(Beginning of Given data)

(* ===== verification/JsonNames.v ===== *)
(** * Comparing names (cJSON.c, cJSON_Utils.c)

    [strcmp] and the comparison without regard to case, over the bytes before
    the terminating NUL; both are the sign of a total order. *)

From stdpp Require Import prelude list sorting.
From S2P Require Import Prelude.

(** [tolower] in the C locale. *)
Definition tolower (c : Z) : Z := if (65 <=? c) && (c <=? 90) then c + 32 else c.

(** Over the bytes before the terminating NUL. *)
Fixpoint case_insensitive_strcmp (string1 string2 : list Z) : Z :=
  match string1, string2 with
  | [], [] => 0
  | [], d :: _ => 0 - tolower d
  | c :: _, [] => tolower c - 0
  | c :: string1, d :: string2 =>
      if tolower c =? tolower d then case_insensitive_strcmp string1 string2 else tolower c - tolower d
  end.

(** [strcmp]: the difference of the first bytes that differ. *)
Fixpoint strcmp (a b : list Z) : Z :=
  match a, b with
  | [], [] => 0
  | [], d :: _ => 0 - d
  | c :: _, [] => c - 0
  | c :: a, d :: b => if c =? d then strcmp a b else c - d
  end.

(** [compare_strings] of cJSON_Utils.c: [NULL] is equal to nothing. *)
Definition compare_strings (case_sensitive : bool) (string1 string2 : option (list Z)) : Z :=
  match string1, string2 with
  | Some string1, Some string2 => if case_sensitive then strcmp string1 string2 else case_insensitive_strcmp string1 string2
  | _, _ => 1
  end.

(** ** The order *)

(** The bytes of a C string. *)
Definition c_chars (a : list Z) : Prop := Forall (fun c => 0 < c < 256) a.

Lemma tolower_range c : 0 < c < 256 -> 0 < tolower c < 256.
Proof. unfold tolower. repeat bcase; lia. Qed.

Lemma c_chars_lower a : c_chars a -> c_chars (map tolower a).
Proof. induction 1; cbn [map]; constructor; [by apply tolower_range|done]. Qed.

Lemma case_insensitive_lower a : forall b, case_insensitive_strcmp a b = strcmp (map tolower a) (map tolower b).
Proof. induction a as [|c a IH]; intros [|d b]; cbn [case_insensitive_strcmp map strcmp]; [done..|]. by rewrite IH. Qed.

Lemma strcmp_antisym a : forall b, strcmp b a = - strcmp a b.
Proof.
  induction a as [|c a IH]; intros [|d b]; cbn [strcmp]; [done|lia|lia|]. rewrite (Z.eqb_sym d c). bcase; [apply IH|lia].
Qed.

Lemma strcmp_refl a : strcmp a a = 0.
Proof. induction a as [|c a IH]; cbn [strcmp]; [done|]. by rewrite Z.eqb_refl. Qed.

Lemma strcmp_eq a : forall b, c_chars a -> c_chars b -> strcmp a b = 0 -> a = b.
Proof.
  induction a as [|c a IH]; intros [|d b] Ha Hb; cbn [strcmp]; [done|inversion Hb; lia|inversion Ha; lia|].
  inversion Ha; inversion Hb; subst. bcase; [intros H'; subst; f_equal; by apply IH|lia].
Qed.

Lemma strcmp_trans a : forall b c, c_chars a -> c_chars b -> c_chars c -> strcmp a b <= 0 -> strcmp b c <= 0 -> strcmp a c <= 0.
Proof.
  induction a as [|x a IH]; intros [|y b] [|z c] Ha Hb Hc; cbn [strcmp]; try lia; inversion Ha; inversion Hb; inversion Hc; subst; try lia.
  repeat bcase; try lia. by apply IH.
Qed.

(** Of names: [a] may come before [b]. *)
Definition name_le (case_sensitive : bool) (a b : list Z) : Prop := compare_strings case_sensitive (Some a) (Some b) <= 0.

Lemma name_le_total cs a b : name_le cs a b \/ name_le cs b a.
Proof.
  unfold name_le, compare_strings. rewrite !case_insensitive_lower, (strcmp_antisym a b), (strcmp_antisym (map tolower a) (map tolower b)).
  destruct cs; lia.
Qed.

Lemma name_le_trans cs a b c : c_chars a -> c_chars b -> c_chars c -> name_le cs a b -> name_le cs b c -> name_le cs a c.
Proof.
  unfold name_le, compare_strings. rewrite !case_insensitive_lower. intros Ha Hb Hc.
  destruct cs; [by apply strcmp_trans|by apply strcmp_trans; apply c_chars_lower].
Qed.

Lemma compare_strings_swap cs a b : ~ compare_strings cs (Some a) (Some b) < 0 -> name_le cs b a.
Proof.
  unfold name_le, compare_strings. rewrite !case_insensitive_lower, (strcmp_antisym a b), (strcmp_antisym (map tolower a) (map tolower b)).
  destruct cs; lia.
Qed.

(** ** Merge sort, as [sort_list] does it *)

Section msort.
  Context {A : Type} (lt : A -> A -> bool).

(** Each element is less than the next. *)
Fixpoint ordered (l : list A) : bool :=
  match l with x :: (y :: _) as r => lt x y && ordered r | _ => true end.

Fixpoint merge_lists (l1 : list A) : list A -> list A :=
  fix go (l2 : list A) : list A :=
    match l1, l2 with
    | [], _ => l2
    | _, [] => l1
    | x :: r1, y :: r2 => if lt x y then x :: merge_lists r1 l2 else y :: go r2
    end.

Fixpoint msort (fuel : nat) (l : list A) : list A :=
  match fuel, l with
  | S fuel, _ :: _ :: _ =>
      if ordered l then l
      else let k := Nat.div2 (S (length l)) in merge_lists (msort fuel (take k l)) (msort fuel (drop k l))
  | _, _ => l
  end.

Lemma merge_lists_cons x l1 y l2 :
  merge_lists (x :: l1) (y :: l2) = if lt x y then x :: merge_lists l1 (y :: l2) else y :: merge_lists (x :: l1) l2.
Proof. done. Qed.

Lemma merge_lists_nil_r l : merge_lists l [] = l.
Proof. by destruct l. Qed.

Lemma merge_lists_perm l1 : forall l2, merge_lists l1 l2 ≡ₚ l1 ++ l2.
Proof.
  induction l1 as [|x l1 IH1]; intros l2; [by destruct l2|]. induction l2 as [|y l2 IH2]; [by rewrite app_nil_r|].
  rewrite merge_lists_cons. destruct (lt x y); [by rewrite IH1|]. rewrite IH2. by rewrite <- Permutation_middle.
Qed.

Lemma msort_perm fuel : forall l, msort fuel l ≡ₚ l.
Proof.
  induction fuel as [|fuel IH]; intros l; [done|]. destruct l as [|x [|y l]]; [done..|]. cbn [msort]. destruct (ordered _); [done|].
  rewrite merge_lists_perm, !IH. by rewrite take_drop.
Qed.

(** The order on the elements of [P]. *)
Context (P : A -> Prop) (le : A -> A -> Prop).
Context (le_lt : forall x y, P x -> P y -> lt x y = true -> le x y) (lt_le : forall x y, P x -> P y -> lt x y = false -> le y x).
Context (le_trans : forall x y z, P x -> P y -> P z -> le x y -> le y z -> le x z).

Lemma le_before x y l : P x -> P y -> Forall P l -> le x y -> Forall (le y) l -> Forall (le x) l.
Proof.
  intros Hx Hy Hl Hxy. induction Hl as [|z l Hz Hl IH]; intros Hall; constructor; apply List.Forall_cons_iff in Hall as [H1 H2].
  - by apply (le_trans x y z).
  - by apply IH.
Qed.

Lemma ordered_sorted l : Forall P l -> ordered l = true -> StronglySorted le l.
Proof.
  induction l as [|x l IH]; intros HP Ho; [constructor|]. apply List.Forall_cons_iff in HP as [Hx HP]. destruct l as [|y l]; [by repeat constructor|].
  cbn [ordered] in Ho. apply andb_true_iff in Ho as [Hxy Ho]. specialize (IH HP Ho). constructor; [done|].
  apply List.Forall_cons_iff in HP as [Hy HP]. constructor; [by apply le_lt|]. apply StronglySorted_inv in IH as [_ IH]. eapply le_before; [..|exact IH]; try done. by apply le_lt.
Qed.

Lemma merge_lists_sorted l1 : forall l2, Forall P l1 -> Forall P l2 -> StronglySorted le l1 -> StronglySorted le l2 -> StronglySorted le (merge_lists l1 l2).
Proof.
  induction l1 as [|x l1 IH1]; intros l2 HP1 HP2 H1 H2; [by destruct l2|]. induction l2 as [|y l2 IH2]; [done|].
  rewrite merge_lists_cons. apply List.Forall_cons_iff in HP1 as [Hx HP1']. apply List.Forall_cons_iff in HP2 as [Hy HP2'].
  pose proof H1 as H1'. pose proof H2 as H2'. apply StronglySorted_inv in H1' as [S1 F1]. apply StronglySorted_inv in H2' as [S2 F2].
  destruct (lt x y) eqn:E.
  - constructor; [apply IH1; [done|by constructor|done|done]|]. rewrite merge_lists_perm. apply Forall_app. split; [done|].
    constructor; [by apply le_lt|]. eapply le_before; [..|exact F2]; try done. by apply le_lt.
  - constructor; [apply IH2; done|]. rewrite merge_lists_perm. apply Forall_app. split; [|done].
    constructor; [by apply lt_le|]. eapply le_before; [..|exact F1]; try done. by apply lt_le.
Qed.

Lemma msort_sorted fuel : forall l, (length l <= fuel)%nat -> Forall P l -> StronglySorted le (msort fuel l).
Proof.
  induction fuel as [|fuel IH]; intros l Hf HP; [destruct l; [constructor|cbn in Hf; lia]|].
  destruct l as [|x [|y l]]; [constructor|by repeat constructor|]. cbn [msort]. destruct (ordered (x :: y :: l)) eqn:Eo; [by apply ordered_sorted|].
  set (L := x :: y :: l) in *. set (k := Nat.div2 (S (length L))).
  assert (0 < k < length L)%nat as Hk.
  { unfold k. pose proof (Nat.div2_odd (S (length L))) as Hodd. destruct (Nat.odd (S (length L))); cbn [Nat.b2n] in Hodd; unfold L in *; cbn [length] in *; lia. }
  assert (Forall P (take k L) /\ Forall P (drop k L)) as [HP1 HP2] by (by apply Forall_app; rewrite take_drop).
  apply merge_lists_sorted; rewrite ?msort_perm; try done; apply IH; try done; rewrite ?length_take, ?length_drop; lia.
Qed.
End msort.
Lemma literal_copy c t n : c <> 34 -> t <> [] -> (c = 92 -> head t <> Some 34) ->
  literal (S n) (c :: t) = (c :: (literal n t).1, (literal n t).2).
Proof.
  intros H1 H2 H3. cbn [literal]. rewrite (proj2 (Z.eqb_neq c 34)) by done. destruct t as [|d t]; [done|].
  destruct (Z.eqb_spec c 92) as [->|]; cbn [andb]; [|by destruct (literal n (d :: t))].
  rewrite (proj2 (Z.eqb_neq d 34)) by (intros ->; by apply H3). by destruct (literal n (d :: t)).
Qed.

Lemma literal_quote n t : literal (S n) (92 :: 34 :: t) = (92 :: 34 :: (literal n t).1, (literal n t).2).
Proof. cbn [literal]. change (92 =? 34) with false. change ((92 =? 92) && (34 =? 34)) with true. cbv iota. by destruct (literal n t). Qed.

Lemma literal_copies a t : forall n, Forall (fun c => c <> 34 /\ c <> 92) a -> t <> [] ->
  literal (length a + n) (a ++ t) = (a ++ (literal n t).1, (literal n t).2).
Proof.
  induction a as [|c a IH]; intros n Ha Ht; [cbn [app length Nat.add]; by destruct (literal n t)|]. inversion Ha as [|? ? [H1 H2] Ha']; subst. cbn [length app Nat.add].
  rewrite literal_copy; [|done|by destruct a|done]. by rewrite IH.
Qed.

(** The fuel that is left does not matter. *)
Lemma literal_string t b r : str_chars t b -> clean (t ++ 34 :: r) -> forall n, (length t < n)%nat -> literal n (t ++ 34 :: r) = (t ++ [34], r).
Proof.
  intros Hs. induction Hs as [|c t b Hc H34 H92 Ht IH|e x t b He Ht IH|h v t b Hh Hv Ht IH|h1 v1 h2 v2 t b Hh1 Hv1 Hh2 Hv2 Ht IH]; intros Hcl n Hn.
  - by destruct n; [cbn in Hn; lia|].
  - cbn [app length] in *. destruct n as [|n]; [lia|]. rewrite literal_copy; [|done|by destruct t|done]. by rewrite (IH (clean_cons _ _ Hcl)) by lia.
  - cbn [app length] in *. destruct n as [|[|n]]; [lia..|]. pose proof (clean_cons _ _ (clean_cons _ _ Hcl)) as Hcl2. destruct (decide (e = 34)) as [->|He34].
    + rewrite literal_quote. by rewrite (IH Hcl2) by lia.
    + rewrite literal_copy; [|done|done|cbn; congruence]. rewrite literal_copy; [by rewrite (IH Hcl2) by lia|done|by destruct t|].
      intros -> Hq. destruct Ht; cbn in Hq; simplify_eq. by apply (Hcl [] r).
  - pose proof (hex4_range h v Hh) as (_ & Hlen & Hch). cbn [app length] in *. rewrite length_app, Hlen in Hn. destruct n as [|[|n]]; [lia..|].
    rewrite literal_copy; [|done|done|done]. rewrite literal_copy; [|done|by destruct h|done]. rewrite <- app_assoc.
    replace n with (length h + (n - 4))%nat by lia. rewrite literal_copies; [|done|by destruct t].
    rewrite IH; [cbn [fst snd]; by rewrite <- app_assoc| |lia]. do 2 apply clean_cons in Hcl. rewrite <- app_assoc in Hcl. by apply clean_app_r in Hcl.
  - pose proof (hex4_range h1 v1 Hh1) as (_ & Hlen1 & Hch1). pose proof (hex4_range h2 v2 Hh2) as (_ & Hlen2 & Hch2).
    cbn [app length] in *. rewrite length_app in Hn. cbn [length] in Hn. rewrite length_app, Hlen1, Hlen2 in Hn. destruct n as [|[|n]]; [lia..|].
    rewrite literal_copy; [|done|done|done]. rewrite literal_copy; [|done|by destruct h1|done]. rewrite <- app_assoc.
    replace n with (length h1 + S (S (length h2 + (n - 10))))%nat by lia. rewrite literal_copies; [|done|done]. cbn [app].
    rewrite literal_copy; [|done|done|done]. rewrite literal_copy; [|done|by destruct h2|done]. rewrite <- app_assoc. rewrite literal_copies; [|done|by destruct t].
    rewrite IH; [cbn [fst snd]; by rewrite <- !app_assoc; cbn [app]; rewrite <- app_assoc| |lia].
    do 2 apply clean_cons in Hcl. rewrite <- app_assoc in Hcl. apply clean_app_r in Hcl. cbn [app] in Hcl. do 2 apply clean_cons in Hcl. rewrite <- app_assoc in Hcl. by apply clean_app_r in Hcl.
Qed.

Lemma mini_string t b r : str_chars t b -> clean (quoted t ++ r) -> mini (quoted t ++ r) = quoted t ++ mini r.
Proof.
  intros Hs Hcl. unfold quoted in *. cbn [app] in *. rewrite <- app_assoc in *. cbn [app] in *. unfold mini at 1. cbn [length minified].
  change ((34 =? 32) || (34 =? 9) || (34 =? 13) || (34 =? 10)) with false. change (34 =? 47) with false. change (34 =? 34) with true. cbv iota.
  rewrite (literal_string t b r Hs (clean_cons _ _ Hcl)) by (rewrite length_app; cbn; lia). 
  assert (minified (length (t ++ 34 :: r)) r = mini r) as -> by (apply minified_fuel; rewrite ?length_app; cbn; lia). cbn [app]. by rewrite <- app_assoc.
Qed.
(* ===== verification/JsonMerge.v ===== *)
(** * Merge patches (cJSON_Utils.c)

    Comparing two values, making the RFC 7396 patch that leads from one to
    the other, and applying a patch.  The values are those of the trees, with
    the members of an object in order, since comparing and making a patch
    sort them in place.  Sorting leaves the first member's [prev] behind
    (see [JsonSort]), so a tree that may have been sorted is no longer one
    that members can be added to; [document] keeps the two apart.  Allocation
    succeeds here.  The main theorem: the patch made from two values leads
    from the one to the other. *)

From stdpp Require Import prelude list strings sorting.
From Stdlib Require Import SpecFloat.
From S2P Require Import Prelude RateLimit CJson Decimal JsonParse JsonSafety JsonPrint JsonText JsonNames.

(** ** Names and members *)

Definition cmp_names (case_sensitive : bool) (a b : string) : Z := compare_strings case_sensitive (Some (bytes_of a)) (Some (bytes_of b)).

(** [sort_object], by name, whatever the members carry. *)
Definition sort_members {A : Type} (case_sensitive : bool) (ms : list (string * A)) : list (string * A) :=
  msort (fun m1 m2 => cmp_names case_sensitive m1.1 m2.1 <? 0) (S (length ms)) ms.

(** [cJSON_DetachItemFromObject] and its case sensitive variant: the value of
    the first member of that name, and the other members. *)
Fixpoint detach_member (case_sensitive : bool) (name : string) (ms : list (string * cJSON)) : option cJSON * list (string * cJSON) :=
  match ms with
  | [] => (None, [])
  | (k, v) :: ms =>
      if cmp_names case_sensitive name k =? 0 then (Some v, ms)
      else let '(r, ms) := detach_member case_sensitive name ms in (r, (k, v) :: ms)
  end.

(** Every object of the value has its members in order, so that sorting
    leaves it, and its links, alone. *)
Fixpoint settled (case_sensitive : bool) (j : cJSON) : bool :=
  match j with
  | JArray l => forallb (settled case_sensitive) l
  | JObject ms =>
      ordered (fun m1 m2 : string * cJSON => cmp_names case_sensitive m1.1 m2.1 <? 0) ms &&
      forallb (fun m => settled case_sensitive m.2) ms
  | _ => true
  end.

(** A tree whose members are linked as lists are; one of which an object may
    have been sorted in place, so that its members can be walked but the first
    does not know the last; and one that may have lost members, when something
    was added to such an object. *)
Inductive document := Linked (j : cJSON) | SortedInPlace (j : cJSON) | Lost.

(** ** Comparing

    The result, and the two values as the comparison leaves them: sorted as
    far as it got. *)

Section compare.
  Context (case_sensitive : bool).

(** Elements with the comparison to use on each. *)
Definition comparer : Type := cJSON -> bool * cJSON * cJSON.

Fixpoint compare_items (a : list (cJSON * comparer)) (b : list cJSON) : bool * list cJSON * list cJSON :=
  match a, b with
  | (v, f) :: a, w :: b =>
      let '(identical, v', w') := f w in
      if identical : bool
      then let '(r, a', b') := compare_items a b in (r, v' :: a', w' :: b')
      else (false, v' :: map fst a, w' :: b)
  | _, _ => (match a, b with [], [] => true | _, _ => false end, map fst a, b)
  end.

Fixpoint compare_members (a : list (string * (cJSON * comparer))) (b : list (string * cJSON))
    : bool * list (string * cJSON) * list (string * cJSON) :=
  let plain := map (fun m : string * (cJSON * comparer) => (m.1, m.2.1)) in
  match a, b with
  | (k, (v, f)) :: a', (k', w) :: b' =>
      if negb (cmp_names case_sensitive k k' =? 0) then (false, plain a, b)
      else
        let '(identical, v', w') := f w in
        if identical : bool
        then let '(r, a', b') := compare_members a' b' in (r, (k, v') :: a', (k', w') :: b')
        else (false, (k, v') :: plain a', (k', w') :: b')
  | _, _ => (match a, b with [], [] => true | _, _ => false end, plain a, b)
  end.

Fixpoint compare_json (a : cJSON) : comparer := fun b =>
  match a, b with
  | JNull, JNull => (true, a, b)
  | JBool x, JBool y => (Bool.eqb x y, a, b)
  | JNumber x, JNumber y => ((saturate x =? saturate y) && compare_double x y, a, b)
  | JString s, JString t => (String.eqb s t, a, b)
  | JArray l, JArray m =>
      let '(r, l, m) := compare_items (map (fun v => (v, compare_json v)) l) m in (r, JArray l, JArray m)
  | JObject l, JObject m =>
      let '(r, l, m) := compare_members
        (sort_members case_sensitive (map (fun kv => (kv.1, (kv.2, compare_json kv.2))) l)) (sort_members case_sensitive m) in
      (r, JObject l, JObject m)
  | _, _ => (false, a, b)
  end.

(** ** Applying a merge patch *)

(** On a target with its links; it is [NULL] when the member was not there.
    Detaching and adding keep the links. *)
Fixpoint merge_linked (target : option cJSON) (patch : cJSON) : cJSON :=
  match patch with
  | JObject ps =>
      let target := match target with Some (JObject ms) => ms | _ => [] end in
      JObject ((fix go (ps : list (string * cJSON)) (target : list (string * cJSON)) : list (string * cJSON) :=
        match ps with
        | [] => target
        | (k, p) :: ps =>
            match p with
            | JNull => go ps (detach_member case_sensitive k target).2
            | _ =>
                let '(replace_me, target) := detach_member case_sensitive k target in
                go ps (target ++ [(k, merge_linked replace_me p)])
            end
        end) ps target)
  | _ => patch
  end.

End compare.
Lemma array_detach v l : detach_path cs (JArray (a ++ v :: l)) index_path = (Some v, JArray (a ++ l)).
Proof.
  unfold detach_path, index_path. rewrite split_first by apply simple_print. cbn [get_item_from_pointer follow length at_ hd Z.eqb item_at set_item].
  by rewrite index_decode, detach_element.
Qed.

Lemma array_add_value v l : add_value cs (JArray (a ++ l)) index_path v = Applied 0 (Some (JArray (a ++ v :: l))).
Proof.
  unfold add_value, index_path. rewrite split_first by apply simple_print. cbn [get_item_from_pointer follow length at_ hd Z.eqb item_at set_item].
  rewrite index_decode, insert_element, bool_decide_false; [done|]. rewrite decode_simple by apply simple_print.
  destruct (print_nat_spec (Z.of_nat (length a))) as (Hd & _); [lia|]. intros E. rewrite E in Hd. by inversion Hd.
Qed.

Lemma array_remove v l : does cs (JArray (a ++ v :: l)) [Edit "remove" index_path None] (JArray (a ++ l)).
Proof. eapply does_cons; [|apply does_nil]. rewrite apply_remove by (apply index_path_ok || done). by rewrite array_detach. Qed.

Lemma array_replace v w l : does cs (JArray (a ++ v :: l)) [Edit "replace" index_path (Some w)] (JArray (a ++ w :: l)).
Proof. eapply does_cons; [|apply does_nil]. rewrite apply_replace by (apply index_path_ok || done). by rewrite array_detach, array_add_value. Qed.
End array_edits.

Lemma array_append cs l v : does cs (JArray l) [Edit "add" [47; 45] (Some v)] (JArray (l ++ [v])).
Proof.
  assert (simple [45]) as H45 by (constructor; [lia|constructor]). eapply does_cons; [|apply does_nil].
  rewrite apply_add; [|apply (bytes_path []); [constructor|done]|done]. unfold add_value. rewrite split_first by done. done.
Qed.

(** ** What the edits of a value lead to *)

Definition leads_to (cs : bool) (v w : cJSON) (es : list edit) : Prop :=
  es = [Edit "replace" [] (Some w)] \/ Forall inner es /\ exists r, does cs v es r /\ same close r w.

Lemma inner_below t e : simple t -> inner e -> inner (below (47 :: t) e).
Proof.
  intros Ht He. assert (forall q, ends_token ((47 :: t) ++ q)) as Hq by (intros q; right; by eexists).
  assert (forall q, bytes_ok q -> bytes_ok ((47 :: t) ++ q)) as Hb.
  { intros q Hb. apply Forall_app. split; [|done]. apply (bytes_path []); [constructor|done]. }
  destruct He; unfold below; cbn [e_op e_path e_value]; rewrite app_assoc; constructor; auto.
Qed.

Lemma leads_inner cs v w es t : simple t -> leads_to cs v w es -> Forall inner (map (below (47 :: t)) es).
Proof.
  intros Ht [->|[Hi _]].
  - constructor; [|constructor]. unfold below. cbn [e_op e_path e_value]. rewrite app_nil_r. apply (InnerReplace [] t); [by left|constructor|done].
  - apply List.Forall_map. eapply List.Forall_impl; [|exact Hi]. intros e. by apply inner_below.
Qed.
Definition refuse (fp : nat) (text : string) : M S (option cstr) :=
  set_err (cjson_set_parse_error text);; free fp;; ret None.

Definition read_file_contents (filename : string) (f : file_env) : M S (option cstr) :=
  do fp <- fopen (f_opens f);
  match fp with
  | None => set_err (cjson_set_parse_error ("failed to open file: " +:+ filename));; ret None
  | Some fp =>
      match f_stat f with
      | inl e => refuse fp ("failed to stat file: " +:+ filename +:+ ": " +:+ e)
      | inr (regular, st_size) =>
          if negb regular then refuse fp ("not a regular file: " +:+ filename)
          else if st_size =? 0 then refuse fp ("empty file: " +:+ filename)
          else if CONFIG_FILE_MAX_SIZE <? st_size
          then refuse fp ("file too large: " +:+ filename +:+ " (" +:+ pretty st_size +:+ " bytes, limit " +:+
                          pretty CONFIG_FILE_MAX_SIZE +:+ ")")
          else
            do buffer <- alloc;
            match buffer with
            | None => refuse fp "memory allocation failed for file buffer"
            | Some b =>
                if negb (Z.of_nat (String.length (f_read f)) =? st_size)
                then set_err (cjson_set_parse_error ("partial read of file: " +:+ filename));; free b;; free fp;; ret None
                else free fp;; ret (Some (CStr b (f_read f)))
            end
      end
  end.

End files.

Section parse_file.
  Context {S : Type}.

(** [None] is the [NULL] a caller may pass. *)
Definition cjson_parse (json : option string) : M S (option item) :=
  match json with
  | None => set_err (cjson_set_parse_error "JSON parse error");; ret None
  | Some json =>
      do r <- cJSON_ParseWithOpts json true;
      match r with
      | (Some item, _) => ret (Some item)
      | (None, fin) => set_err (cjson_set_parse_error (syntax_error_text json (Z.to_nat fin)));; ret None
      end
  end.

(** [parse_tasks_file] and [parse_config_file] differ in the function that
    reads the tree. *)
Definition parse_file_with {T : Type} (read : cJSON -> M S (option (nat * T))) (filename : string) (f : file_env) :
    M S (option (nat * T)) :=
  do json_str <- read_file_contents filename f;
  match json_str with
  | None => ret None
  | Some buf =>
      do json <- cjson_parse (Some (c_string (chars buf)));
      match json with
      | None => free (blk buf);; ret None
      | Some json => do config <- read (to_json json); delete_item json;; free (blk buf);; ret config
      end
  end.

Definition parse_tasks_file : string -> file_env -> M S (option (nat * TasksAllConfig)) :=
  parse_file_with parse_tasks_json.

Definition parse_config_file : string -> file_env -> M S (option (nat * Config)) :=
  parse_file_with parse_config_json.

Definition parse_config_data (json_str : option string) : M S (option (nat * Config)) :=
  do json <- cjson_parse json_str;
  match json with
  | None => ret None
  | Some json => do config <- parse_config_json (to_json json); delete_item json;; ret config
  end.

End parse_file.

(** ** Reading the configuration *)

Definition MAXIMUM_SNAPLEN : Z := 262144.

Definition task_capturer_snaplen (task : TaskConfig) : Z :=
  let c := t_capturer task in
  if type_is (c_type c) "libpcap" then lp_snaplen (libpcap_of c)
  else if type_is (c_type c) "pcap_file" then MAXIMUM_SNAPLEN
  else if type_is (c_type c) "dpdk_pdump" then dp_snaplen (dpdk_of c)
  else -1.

(End of Given data)

*Task goal*. All lines from the opening of the records through the line where "if tolower c" occurs are to be output verbatim. No other line belongs in the answer.

*Your solution*.
(* ===== verification/JsonNames.v ===== *)
(** * Comparing names (cJSON.c, cJSON_Utils.c)

    [strcmp] and the comparison without regard to case, over the bytes before
    the terminating NUL; both are the sign of a total order. *)

From stdpp Require Import prelude list sorting.
From S2P Require Import Prelude.

(** [tolower] in the C locale. *)
Definition tolower (c : Z) : Z := if (65 <=? c) && (c <=? 90) then c + 32 else c.

(** Over the bytes before the terminating NUL. *)
Fixpoint case_insensitive_strcmp (string1 string2 : list Z) : Z :=
  match string1, string2 with
  | [], [] => 0
  | [], d :: _ => 0 - tolower d
  | c :: _, [] => tolower c - 0
  | c :: string1, d :: string2 =>
      if tolower c =? tolower d then case_insensitive_strcmp string1 string2 else tolower c - tolower d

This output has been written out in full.